In 2008, Alexandre worked in the OKI Bus implementation for Sakai in the context of a Campus Project in collaboration with all Catalan Universities. This effort eabled the connection of Remote “OKI Tools” to Sakai and Moodle. Last year, Alexandre participated in introducing WebRTC technology to Sakai by adding a p2p video conferencing mechanism to the portal chat. Alexandre says, he is "deeply attached to S2U (Spanish Sakai Users) that has provided me the enough energy to work with Sakai community for another ten years."

Simon Gaeremynck
Simon has been involved with the OAE project almost since it’s beginning. He has been working on the technical side by contributing code, getting out new releases and maintaining the OAE reference environment. He says, "I love engaging with the community by discussing all things technical (or not) on email lists, hangouts or issue trackers." When Simon is not working behind his computer he can be found somewhere in the countryside on his bicycle.

Gao Jun
Gao Jun has been involved in Sakai community since 2010. As the project manager in Fudan University, he deployed Sakai as the official LMS, which is the best use-case of Sakai in China. After recognizing the value of Sakai, he focused on promoting the usage of Sakai in China and set up the Sakai community in China.
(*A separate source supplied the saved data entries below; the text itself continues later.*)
Lemma contribs_singleton (u v : nat) (l : list (NDArray R)) :
  contribs {[u := l]} v = if decide (u = v) then l else [].
Proof.
  unfold contribs. destruct (decide (u = v)) as [->|Hne].
  - by rewrite lookup_singleton_eq.
  - by rewrite lookup_singleton_ne.
Qed.

(** *** What a step of the pass sends to the inputs of its node *)

(** The gradients that the step at node [u] appends to the list of [v]:
    what the [gradient] of the operator of [u], called with the [grad]
    of [u], returns for the input slots of [u] that hold [v]. *)
Definition sent (G : list (Tensor R)) (st : BackwardState R) (u v : nat)
  : list (NDArray R) :=
  match G !! u with
  | Some t =>
      match operator t, grad st !! u, mapM (realized G) (inputs t) with
      | Some o, Some s, Ok vals =>
          match gradient o s vals with
          | Ok gs => map snd (filter (λ p, p.1 = v) (zip (inputs t) gs))
          | Err _ => []
          end
      | _, _, _ => []
      end
  | None => []
  end.

Lemma sent_grad_ext (G : list (Tensor R)) (st st' : BackwardState R)
    (u v : nat) :
  grad st' !! u = grad st !! u → sent G st' u v = sent G st u v.
Proof. intros E. unfold sent. by rewrite E. Qed.

Lemma sent_not_input (G : list (Tensor R)) (st : BackwardState R)
    (u v : nat) :
  (∀ t, G !! u = Some t → v ∉ inputs t) → sent G st u v = [].
Proof.
  intros Hv. unfold sent. destruct (G !! u) as [t|]; [|done].
  destruct (operator t) as [o|]; [|done].
  destruct (grad st !! u) as [s|]; [|done].
  destruct (mapM (realized G) (inputs t)) as [vals|]; [|done].
  destruct (gradient o s vals) as [gs|]; [|done].
  by rewrite filter_zip_fst_nil by by apply Hv.
Qed.

(** A successful step at [u] appends to the list of every [v] what it sends
    to [v]. *)
Lemma backward_step_sent (G : list (Tensor R)) (st st1 : BackwardState R)
    (u v : nat) :
  backward_step G st u = Ok st1 →
  contribs (node_to_grads st1) v
  = contribs (node_to_grads st) v ++ sent G st1 u v.
Proof.
  unfold backward_step, sent. intros Hstep.
  destruct (G !! u) as [t|]; [|done].
  apply bind_Ok_inv in Hstep as (summed & Hsum & Hstep).
  destruct (operator t) as [o|].
  - apply bind_Ok_inv in Hstep as (vals & Hvals & Hstep).
    apply bind_Ok_inv in Hstep as (gs & Hgs & Hstep).
    injection Hstep as <-. cbn [node_to_grads grad].
    by rewrite lookup_insert_eq, Hvals, Hgs, contribs_foldl_append.
  - injection Hstep as <-. cbn [node_to_grads]. by rewrite app_nil_r.
Qed.

(** What a successful step at an operator node has computed. *)
Lemma backward_step_sent_op (G : list (Tensor R)) (st st1 : BackwardState R)
    (u : nat) (t : Tensor R) (o : Op R) :
  G !! u = Some t → operator t = Some o →
  backward_step G st u = Ok st1 →
  ∃ s vals gs,
    grad st1 !! u = Some s ∧ mapM (realized G) (inputs t) = Ok vals ∧
    gradient o s vals = Ok gs.
Proof.
  intros Ht Ho Hstep.
  destruct (backward_step_op_inv _ _ _ _ _ _ Ht Ho Hstep)
    as (s & vals & gs & _ & Hvals & Hgs & ->).
  exists s, vals, gs. split; [|done]. apply lookup_insert_eq.
Qed.

(** The invariant of the pass: the list of every node holds what it held
    at the start, followed by what the processed nodes have sent to it,
    in the order in which they were processed; and at every processed
    operator node the gradient call has returned. *)
Definition sent_inv (G : list (Tensor R)) (st0 : BackwardState R)
    (seen : list nat) (st : BackwardState R) : Prop :=
  (∀ v, contribs (node_to_grads st) v
        = contribs (node_to_grads st0) v
          ++ concat (map (λ u, sent G st u v) seen)) ∧
  (∀ u t o, u ∈ seen → G !! u = Some t → operator t = Some o →
     ∃ s vals gs,
       grad st !! u = Some s ∧ mapM (realized G) (inputs t) = Ok vals ∧
       gradient o s vals = Ok gs).

Lemma backward_fold_sent (G : list (Tensor R)) (st0 : BackwardState R)
    (todo seen : list nat) (st st' : BackwardState R) :
  NoDup (seen ++ todo) →
  foldlM (backward_step G) st todo = Ok st' →
  sent_inv G st0 seen st →
  sent_inv G st0 (seen ++ todo) st'.
Proof.
  revert seen st. induction todo as [|u todo IH]; intros seen st Hnd Hf Hinv.
  - injection Hf as <-. by rewrite app_nil_r.
  - rewrite foldlM_cons in Hf.
    apply bind_Ok_inv in Hf as (st1 & Hstep & Hf).
    replace (seen ++ u :: todo) with ((seen ++ [u]) ++ todo) in *
      by (by rewrite <- app_assoc).
    apply (IH (seen ++ [u]) st1); [done|done|].
    assert (u ∉ seen) as Hu.
    { apply NoDup_app in Hnd as (Hnd & _ & _).
      apply NoDup_app in Hnd as (_ & Hdisj & _).
      intros Hin. apply (Hdisj u Hin). by left. }
    assert (∀ w, w ∈ seen → grad st1 !! w = grad st !! w) as Hgrad.
    { intros w Hw. eapply backward_step_grad_other; [done|].
      by intros ->. }
    destruct Hinv as [Hc Hop]. split.
    + intros v. rewrite (backward_step_sent _ _ _ _ v Hstep), Hc.
      rewrite map_app, concat_app. cbn [map concat].
      rewrite app_nil_r, <- app_assoc. do 3 f_equal.
      apply map_ext_in. intros w Hw%list_elem_of_In.
      symmetry. by apply sent_grad_ext, Hgrad.
    + intros w t o [Hw|Hw%list_elem_of_singleton]%elem_of_app Ht Ho.
      * rewrite (Hgrad w Hw). by eapply Hop.
      * subst w. by eapply backward_step_sent_op.
Qed.

Lemma concat_map_single {A B} (F : A → list B) (l : list A) (x : A) :
  NoDup l → x ∈ l → (∀ u, u ∈ l → u ≠ x → F u = []) →
  concat (map F l) = F x.
Proof.
  intros Hnd Hx HF. apply list_elem_of_split in Hx as (l1 & l2 & ->).
  apply NoDup_app in Hnd as (_ & Hdisj & Hnd2).
  apply NoDup_cons in Hnd2 as [Hx2 _].
  rewrite map_app, concat_app. cbn [map concat].
  assert (∀ l', (∀ u, u ∈ l' → F u = []) → concat (map F l') = [])
    as Hnil.
  { intros l'. induction l' as [|u l' IH]; intros Hl'; [done|].
    cbn [map concat]. rewrite (Hl' u) by by left.
    apply IH. intros w Hw. apply Hl'. by right. }
  rewrite (Hnil l1), (Hnil l2), app_nil_r; [done| |].
  - intros u Hu. apply HF; [set_solver|]. by intros ->.
  - intros u Hu. apply HF; [set_solver|].
    intros ->. apply (Hdisj x Hu). by left.
Qed.

(** No node sends anything to a node that does not come before it. *)
Lemma sent_later (G : list (Tensor R)) (st : BackwardState R) (u v : nat) :
  wf_graph G → u ≤ v → sent G st u v = [].
Proof.
  intros Hwf Hle. apply sent_not_input. intros t Ht Hin.
  pose proof (Hwf u t Ht) as Hlt. rewrite Forall_forall in Hlt.
  apply Hlt in Hin. lia.
Qed.

Lemma reachable_le (G : list (Tensor R)) (r u : nat) :
  wf_graph G → reachable G r u → u ≤ r.
Proof.
  intros Hwf. induction 1 as [r|r t v u Ht Hv _ IH]; [done|].
  pose proof (Hwf r t Ht) as Hlt. rewrite Forall_forall in Hlt.
  apply Hlt in Hv. lia.
Qed.

(** The pass from [root] with the seed [out_grad]: the order, what the
    list of every node holds at the end, and the [grad] of the root. *)
Lemma backward_sent (G : list (Tensor R)) (root : nat)
    (out_grad : NDArray R) (st : BackwardState R) :
  wf_graph G → root < length G →
  compute_gradient_of_variables G root out_grad = Ok st →
  ∃ order,
    find_topo_sort G root = Ok order ∧ NoDup order ∧
    (∀ u, u ∈ order ↔ reachable G root u) ∧
    (∀ o1 u o2 t v, order = o1 ++ u :: o2 → G !! u = Some t →
                    v ∈ inputs t → v ∈ o2) ∧
    (∀ v, contribs (node_to_grads st) v
          = (if decide (v = root) then [out_grad] else [])
            ++ concat (map (λ u, sent G st u v) order)) ∧
    (∀ u t o, u ∈ order → G !! u = Some t → operator t = Some o →
       ∃ s vals gs,
         grad st !! u = Some s ∧ mapM (realized G) (inputs t) = Ok vals ∧
         gradient o s vals = Ok gs) ∧
    contribs (node_to_grads st) root = [out_grad].
Proof.
  intros Hwf Hroot Hrun.
  destruct (find_topo_sort_spec G root Hwf Hroot)
    as (order & Hord & Hnd & Hreach & Htopo).
  unfold compute_gradient_of_variables in Hrun.
  rewrite Hord, bind_Ok in Hrun.
  set (st0 := mkState {[ root := [out_grad] ]} ∅) in Hrun.
  assert (sent_inv G st0 [] st0) as Hinv0.
  { split; [intros v; by rewrite app_nil_r|].
    intros u t o Hu. by apply elem_of_nil in Hu. }
  destruct (backward_fold_sent G st0 order [] st0 st Hnd Hrun Hinv0)
    as [Hc Hop].
  clear Hinv0 Hrun. subst st0. cbn [app node_to_grads] in Hc, Hop.
  exists order. split_and!; [done..| | |].
  - intros v. rewrite Hc. f_equal. cbn [node_to_grads].
    unfold contribs. destruct (decide (v = root)) as [->|Hne].
    + by rewrite lookup_singleton_eq.
    + by rewrite lookup_singleton_ne.
  - done.
  - rewrite Hc. cbn [node_to_grads]. unfold contribs at 1.
    rewrite lookup_singleton_eq. cbn [default].
    assert (concat (map (λ u, sent G st u root) order) = []) as ->;
      [|done].
    clear -Hwf Hreach. assert (∀ u, u ∈ order → u ≤ root) as Hle.
    { intros u Hu%Hreach. by eapply reachable_le. }
    clear Hreach. induction order as [|u order IH]; [done|].
    cbn [map concat]. rewrite sent_later by (done || apply Hle; by left).
    apply IH. intros w Hw. apply Hle. by right.
Qed.

Lemma make_from_op_inv (G G' : list (Tensor R)) (o : Op R)
    (ins : list nat) (id : nat) :
  make_from_op G o ins = Ok (G', id) →
  ∃ vals val,
    mapM (realized G) ins = Ok vals ∧ compute o vals = Ok val ∧
    G' = G ++ [mkTensor (Some o) ins val true] ∧ id = length G.
Proof.
  unfold make_from_op. intros Hm.
  apply bind_Ok_inv in Hm as (vals & Hvals & Hm).
  apply bind_Ok_inv in Hm as (val & Hval & Hm).
  injection Hm as <- <-. by exists vals, val.
Qed.

Lemma mapM_realized_cons (G : list (Tensor R)) (i : nat) (ins : list nat)
    (vals : list (NDArray R)) :
  mapM (realized G) (i :: ins) = Ok vals →
  ∃ t vals', G !! i = Some t ∧ mapM (realized G) ins = Ok vals' ∧
             vals = cached_value t :: vals'.
Proof.
  intros Hm. simpl in Hm.
  apply bind_Ok_inv in Hm as (x & Hx & Hm).
  apply bind_Ok_inv in Hm as (vals' & Hvals' & Hm).
  injection Hm as <-. unfold realized in Hx.
  destruct (G !! i) as [t|]; [|done]. injection Hx as <-.
  by exists t, vals'.
Qed.

(** The order of the pass from a node of two inputs [x] and [y]: the
    node, then what the traversal found from [y] and not from [x], then
    what it found from [x]. *)
Lemma find_topo_sort_pair (G : list (Tensor R)) (r x y : nat)
    (t : Tensor R) (order : list nat) :
  wf_graph G → G !! r = Some t → inputs t = [x; y] →
  find_topo_sort G r = Ok order →
  ∃ px ey, order = r :: reverse ey ++ reverse px ∧
           x ∈ px ∧ Forall (λ u, reachable G x u) px ∧
           y ∈ px ++ ey ∧ Forall (λ u, reachable G y u) ey.
Proof.
  intros Hwf Ht Hin. unfold find_topo_sort. intros Ho.
  apply bind_Ok_inv in Ho as (post & Hpost & Ho). injection Ho as <-.
  destruct (length G) as [|fuel]; [done|].
  rewrite topo_sort_dfs_S in Hpost.
  rewrite bool_decide_false in Hpost by apply not_elem_of_nil.
  rewrite Ht, Hin in Hpost.
  apply bind_Ok_inv in Hpost as (p2 & Hp2 & Hpost). injection Hpost as <-.
  rewrite !foldlM_cons in Hp2.
  apply bind_Ok_inv in Hp2 as (px & Hpx & Hp2).
  apply bind_Ok_inv in Hp2 as (p2' & Hpy & Hp2). injection Hp2 as <-.
  apply topo_sort_dfs_extends in Hpx as (ex & -> & Hex & Hxin & _ & _);
    [|done].
  apply topo_sort_dfs_extends in Hpy as (ey & -> & Hey & Hyin & _ & _);
    [|done].
  exists ex, ey. cbn [app] in *. split_and!.
  - by rewrite !reverse_app.
  - done.
  - eapply Forall_impl; [exact Hex|]. by intros u [_ ?].
  - done.
  - eapply Forall_impl; [exact Hey|]. by intros u [_ ?].
Qed.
Over 20 institutions benefit from all these efforts. As a contributor, he reported over 200 issues to the community and provided Chinese translation and documentation of Sakai.

Lars Kiesow
Lars is a software engineer at ELAN e.V. as well as an occasional lecturer at Osnabrück University. Apart from other free, open-source software projects, he has been involved in Opencast for a long time and is part of its core development group. He has both developed new features as well as helped to deploy free software at different institutions.

Tim Levett
Tim Levett is a software engineer working for the University of Wisconsin - Madison on the uPortal infrastructure team. Tim's contribution to Apereo is vast. He contributes directly to the uPortal project, does uPortal release engineering, helps review other contributions, and has sat on a handful of committees. Tim has a background in Java development and database administration. Tim holds a B.S. in Computer Science from Western Michigan University.

Earle Nietzel
Earle is a Lead Software Engineer at Scriba (formerly Asahi Net Int, formerly rSmart), and has been involved with Sakai for 9 years, he currently is a member of the Sakai PMC, Sakai Core Team and serves as the Sakai 10.x branch manager. At Scriba he is responsible for the development of Sakai. Earle holds a BS in Computer and Information Science from the University of Maryland University College.
Author

Ian Dolphin
Sincere thanks to the Apereo Fellows Committee, who always face a tough set of selection choices!